Lansana Conté ne s’embarrassait point des règles de fonctionnement de l’état. Il se proclama ignare pour excuser ses outrances d’autocrate ; notamment des raides personnelles à la banque centrale pour s’emparer de devises quand le besoin le rongeait. L’état était un fatras à ignorer ou à manipuler. Le vrai pouvoir s’appuya exclusivement sur le fusil et les prisons pour les adversaires. Bah Mamadou et Alpha Condé en firent l’expérience. Comme il l’avait appris sous Sékou Touré, Lansana Conté démantela la discipline au sein de l’armée. Il y infiltra des assassins à sa dévotion ; Daddis et Pivi sont les plus connus…  Ses escouades perpétrèrent de nombreux crimes. Le bilan reste à faire :  des centaines d’assassinats en 1994 en Guinée-Forestière, en 2006 et en 2007 (plus 236 morts, 400 blessés et un nombre inconnu de femmes violées). Lansana Conté démolit de milliers d’habitats sans préavis, sans compensations et avec des meurtres. Alpha Condé poursuit l’entreprise avec résolution, pour donner à penser à ceux qui osent militer dans une certaine opposition.   

Affubler Lansana Conté du titre de « père de la démocratie » (sic) est un oubli bien commode. À l’instar de Alpha Condé, il manipula la constitution pour se maintenir au pouvoir. Des guinéens qui aujourd’hui s’offusquent du coup d’état constitutionnel de Alpha participèrent à pleins feux dans celui de Lansana Conté.

Lansana Conté mourut comateux dans la luxure et la corrosion du pouvoir usurpé. Le système autocratique sur lequel il avait caracolé chuta quelques heures après. Comme Sékou fit avec lui, la nation exsangue fut livrée à ses tueurs…

Avant sa mort, Lansana Conté était devenu une honte pour l’Afrique. Un hebdomadaire international titra :« Comment s’en défaire ?». Mais ce l’auteur de l’article ne pouvait savoir, et que l’avenir montra, c’est que Conté n’était que l’arbre qui cachait la forêt délétère de la politique guinéenne. Dans cette forêt les crapules poussent comme du champignon sur du fumier. Elles se succèdent au pouvoir au point de donner le tournis.
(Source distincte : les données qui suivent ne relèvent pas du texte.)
(** ** The entry point [forecast] (linda.py, lines 49-139)

    The body reads three names, [num_features], [feature_coords] and
    [window_radii], that are neither parameters nor assigned in the
    function: Python looks them up in the module's global namespace
    when the line runs.  The namespace is a parameter here. *)

Inductive pyval : Type :=
| PyNone
| PyInt (n : Z)
| PyCoords (l : list (xreal * xreal))
| PyRadii (l : list xreal)
| PyArray (shape : list nat) (values : list xreal).

Definition load_global (globals : gmap string pyval) (name : string) : result pyval :=
  match globals !! name with
  | Some v => Ok v
  | None => Raise (NameError name)
  end.

(** The names the module [linda] binds at import time are its imports
    and its functions; none of them is one of the three. *)
Definition linda_globals : gmap string pyval := ∅.

(** [np.sum(window_weights * localized_nowcasts, axis=0)]: the value is
    discarded, only a shape mismatch can be observed. *)
Definition blend_shapes_ok (num_windows num_features : nat) : bool :=
  (num_windows =? num_features) || (num_windows =? 1) || (num_features =? 1).

Fixpoint forecast_loop (num_timesteps : nat) (num_windows num_features : nat)
  : result unit :=
  match num_timesteps with
  | O => mret tt
  | S t =>
      if blend_shapes_ok num_windows num_features
      then forecast_loop t num_windows num_features
      else Raise ValueError
  end.

Definition forecast (globals : gmap string pyval)
  (precip_fields_shape : list nat) (num_timesteps : nat)
  (ari_order : nat) (add_perturbations : bool) (num_ens_members : nat)
  (kernel_type : kernel_type) (interp_window_radius : nat) (num_workers : nat)
  : result pyval :=
  (* localized_nowcasts = np.empty((num_features, shape[1], shape[2])) *)
  nf ← load_global globals "num_features";
  m ← (match nth_error precip_fields_shape 1 with
       | Some m => Ok m | None => Raise IndexError end);
  n ← (match nth_error precip_fields_shape 2 with
       | Some n => Ok n | None => Raise IndexError end);
  num_features ← (match nf with
                  | PyInt z => if (z <? 0)%Z then Raise ValueError else Ok (Z.to_nat z)
                  | _ => Raise TypeError
                  end);
  (* window_weights = _compute_window_weights(feature_coords, m, n, window_radii) *)
  fc ← load_global globals "feature_coords";
  m' ← (match nth_error precip_fields_shape 1 with
        | Some m => Ok m | None => Raise IndexError end);
  n' ← (match nth_error precip_fields_shape 2 with
        | Some n => Ok n | None => Raise IndexError end);
  wr ← load_global globals "window_radii";
  window_weights ←
    (match fc, wr with
     | PyCoords c, PyRadii r => _compute_window_weights c m' n' r
     | _, _ => Raise TypeError
     end);
  (* for t in range(num_timesteps): np.sum(..., axis=0) *)
  _ ← forecast_loop num_timesteps (length window_weights) num_features;
  (* the function ends without a return statement *)
  mret PyNone.

(** ** [_iterate_ar_model] (linda.py, lines 259-265)

    [input_fields] holds one field per row, the most recent last; the
    trailing axes of a field are flattened into the columns. *)

Section IterateArModel.
Context {F : Type} `{FloatOps F}.

(** [input_field_new]: the Python float it is bound to at first, or
    the array the first [+=] rebinds it to. *)
Inductive accumulator : Type :=
| AccFloat (x : F)
| AccArray (l : list F).

(** [input_fields[-(i + 1), :]] *)
Definition row_from_end (input_fields : array2 F) (i : nat) : result (list F) :=
  if i + 1 <=? nrows input_fields
  then Ok (firstn (ncols input_fields)
             (skipn ((nrows input_fields - (i + 1)) * ncols input_fields)
                (data input_fields)))
  else Raise IndexError.

(** The loop [for i in range(len(psi))], from index [i] on. *)
Fixpoint iterate_ar_loop (input_fields : array2 F) (psi : list F) (i : nat)
  (input_field_new : accumulator) : result accumulator :=
  match psi with
  | [] => mret input_field_new
  | psi_i :: rest =>
      row ← row_from_end input_fields i;
      let term := map (fun v => fmul psi_i v) row in
      iterate_ar_loop input_fields rest (S i)
        match input_field_new with
        | AccFloat x => AccArray (map (fun v => fadd x v) term)
        | AccArray l => AccArray (zip_with fadd l term)
        end
  end.

Definition _iterate_ar_model (input_fields : array2 F) (psi : list F)
  : result (array2 F) :=
  input_field_new ← iterate_ar_loop input_fields psi 0 (AccFloat fzero);
  match input_field_new with
  | AccFloat _ => Raise TypeError
  | AccArray l =>
      mret (Array2 (nrows input_fields - 1 + 1) (ncols input_fields)
              (skipn (ncols input_fields) (data input_fields) ++ l))
  end.

End IterateArModel.

(** The refined mask and the closure [objf] of
    [_optimize_convol_params] (linda.py, lines 330-346), under names of
    their own. *)
Definition convol_mask (mask : array2 bool) (weights : array2 xreal)
  : result (array2 bool) :=
  np_map2 (fun (b : bool) w => b && xgtb w (Fin (1 / 1000))) mask weights.

Definition convol_objf (field_src field_dst weights : array2 xreal)
  (mask : array2 bool) (kernel_type : kernel_type) (cutoff : xreal)
  (method : method) (p : pyparams) : result objective_value :=
  kernel ← match kernel_type, p with
           | anisotropic, PySeq l =>
               q ← _get_anisotropic_kernel_params l;
               _compute_kernel_anisotropic q cutoff
           | anisotropic, PyScalar _ => Raise IndexError
           | isotropic, PyScalar s => _compute_kernel_isotropic (PySeq [s]) cutoff
           | isotropic, PySeq l => Raise ValueError
           end;
  field_src_c_ ← _masked_convolution field_src kernel;
  w ← select mask weights;
  d ← select mask field_dst;
  c ← select mask field_src_c_;
  match kernel_type, method with
  | anisotropic, trf =>
      mret (Residuals (zip_with (fun wi r => (xsqrt wi * r)%xr) w
                         (zip_with xsub d c)))
  | _, _ =>
      mret (Scalar (fsum (zip_with (fun wi r => (wi * r ** Fin 2)%xr) w
                            (zip_with xsub d c))))
  end.

(** * Properties *)

Section ListLemmas.
Context {A : Type}.

Lemma gather_length_le (m : list bool) (l : list A) :
  length (gather m l) <= length l.
Proof.
  revert l; induction m as [|b m IH]; intros [|x l]; simpl; try lia.
  specialize (IH l). destruct b; simpl; lia.
Qed.

Lemma gather_length (m : list bool) (l : list A) :
  length m = length l -> length (gather m l) = count_true m.
Proof.
  unfold count_true. revert l; induction m as [|b m IH]; intros [|x l]; simpl; try lia.
  intros Hl. destruct b; simpl; rewrite (IH l) by lia; reflexivity.
Qed.

Lemma scatter_length (m : list bool) (l v : list A) :
  length (scatter m l v) = length l.
Proof.
  revert l v; induction m as [|b m IH]; intros [|x l] v; simpl; try reflexivity.
  destruct b; [destruct v|]; simpl; rewrite IH; reflexivity.
Qed.

(** Scattering the gathered entries of [w] into [l]: [w] under a
    [True], [l] elsewhere. *)
Lemma scatter_gather (m : list bool) (l w : list A) :
  length m = length l -> length m = length w ->
  scatter m l (gather m w) = zip_with (fun (p : bool * A) x => if fst p then snd p else x) (zip m w) l.
Proof.
  revert l w; induction m as [|b m IH]; intros [|x l] [|y w]; simpl; try lia; auto.
  intros Hl Hw. destruct b; simpl; rewrite IH by lia; reflexivity.
Qed.

Lemma gather_scatter_gather (m : list bool) (l w : list A) :
  length m = length l -> length m = length w ->
  gather m (scatter m l (gather m w)) = gather m w.
Proof.
  revert l w; induction m as [|b m IH]; intros [|x l] [|y w]; simpl; try lia; auto.
  intros Hl Hw. destruct b; simpl; rewrite IH by lia; reflexivity.
Qed.

Lemma gather_zip_with (f : A -> A -> A) (m : list bool) (u v : list A) :
  zip_with f (gather m u) (gather m v) = gather m (zip_with f u v).
Proof.
  revert u v; induction m as [|b m IH]; intros [|x u] [|y v]; simpl; auto.
  - destruct b; simpl; [|destruct (gather m u)]; reflexivity.
  - destruct b; simpl; rewrite IH; reflexivity.
Qed.

Lemma nth_select (m : list bool) (l w : list A) (k : nat) (d : A) :
  length m = length l -> length m = length w -> k < length l ->
  nth k (zip_with (fun (p : bool * A) x => if fst p then snd p else x) (zip m w) l) d
  = if nth k m false then nth k w d else nth k l d.
Proof.
  revert l w k; induction m as [|b m IH]; intros [|x l] [|y w] k; simpl; try lia.
  intros Hl Hw Hk. destruct k as [|k]; simpl; [reflexivity|].
  apply IH; lia.
Qed.

Lemma nth_map_seq (f : nat -> A) (N k : nat) (d : A) :
  k < N -> nth k (map f (seq 0 N)) d = f k.
Proof.
  intros Hk. rewrite (nth_indep _ d (f 0)) by (rewrite length_map, length_seq; exact Hk).
  rewrite map_nth, seq_nth by exact Hk. reflexivity.
Qed.

End ListLemmas.

Lemma np_map2_same_shape {A B C} (f : A -> B -> C) (a : array2 A) (b : array2 B) :
  nrows a = nrows b -> ncols a = ncols b ->
  np_map2 f a b = Ok (Array2 (nrows a) (ncols a) (zip_with f (data a) (data b))).
Proof.
  intros Hr Hc. unfold np_map2, broadcast_axis, np_broadcast_to.
  rewrite <- Hr, <- Hc, !Nat.eqb_refl. reflexivity.
Qed.

(** A row against a column: each is repeated along the axis of the
    other. *)
Example np_map2_broadcast :
  np_map2 Nat.add (Array2 1 2 [1; 2]) (Array2 2 1 [10; 20])
  = Ok (Array2 2 2 [11; 12; 21; 22]).
Proof. reflexivity. Qed.

Example np_map2_mismatch :
  np_map2 Nat.add (Array2 1 2 [1; 2]) (Array2 1 3 [10; 20; 30]) = Raise ValueError.
Proof. reflexivity. Qed.

Section MaskedConvolutionProps.
Context {F : Type} `{FloatOps F}.

Lemma same_shape_refl {A B} (a : array2 A) (b : array2 B) :
  nrows a = nrows b -> ncols a = ncols b -> same_shape a b = true.
Proof.
  intros Hr Hc. unfold same_shape. rewrite Hr, Hc, !Nat.eqb_refl. reflexivity.
Qed.

Lemma zero_fill_data (d : list F) :
  zip_with (fun (b : bool) y => if b then fzero else y) (map negb (map fisfinite d)) d
  = map (fun x => if fisfinite x then x else fzero) d.
Proof.
  induction d as [|x d IH]; simpl; [reflexivity|].
  rewrite IH. destruct (fisfinite x); reflexivity.
Qed.

Lemma convolve_length (in1 in2 : array2 F) :
  length (data (convolve_same in1 in2)) = nrows in1 * ncols in1.
Proof. simpl. rewrite length_map, length_seq. reflexivity. Qed.

Lemma convolve_wf (in1 in2 : array2 F) : wf (convolve_same in1 in2).
Proof. unfold wf. rewrite convolve_length. reflexivity. Qed.

Lemma position_in_range (m n i j : nat) : i < m -> j < n -> i * n + j < m * n.
Proof. intros Hi Hj. nia. Qed.

Lemma get_convolve (in1 in2 : array2 F) (i j : nat) :
  i < nrows in1 -> j < ncols in1 ->
  get (convolve_same in1 in2) i j = conv_at in1 in2 i j.
Proof.
  intros Hi Hj. unfold get. simpl.
  pose proof (position_in_range _ _ _ _ Hi Hj) as Hk.
  rewrite nth_map_seq by exact Hk.
  rewrite Nat.div_add_l, Nat.div_small, Nat.add_0_r by lia.
  rewrite Nat.add_comm, Nat.Div0.mod_add, Nat.mod_small by lia.
  reflexivity.
Qed.

(** The value [_masked_convolution] returns, in closed form: under the
    mask the quotient of the two convolutions, elsewhere the fill value
    [1.0 * nan]. *)
Definition masked_quotient (field kernel : array2 F) : array2 F :=
  Array2 (nrows field) (ncols field)
    (zip_with (fun (p : bool * F) x => if fst p then snd p else x)
       (zip (map fisfinite (data field))
            (zip_with fdiv (data (convolve_same (zero_fill field) kernel))
                           (data (convolve_same (finite_mask field) kernel))))
       (repeat (fmul fone fnan) (nrows field * ncols field))).

Lemma getitem_mask_ok {A} (a : array2 A) (m : array2 bool) :
  nrows a = nrows m -> ncols a = ncols m ->
  getitem_mask a m = Ok (gather (data m) (data a)).
Proof. intros Hr Hc. unfold getitem_mask. rewrite same_shape_refl; auto. Qed.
Le journaliste ne pouvait savoir que Lansana Conté n’était qu’un condensé de Sékou avec les tares de l’ignorance épaisse dont il se vantait et un cynisme animal. Daddis qui succéda Conté fut un double condensé ; l’instabilité mentale en plus. Alpha Condé est le triple condensé avec une éducation douteuse et un déficit moral sans limites. Mentionnons Konaté dans cette cascade lugubre comme ultime illustration de nos mœurs politiques qu’un étranger aura du mal à comprendre : la systématique promotion des médiocres et l’exclusivité du pouvoir aux crapules. Ce capharnaüm procède de la démission des intellectuels passés maîtres dans l’art de la survie à tout prix, jubilant en silence d’espérances infondées de libération avec les jacqueries des jeunes laissés pour compte.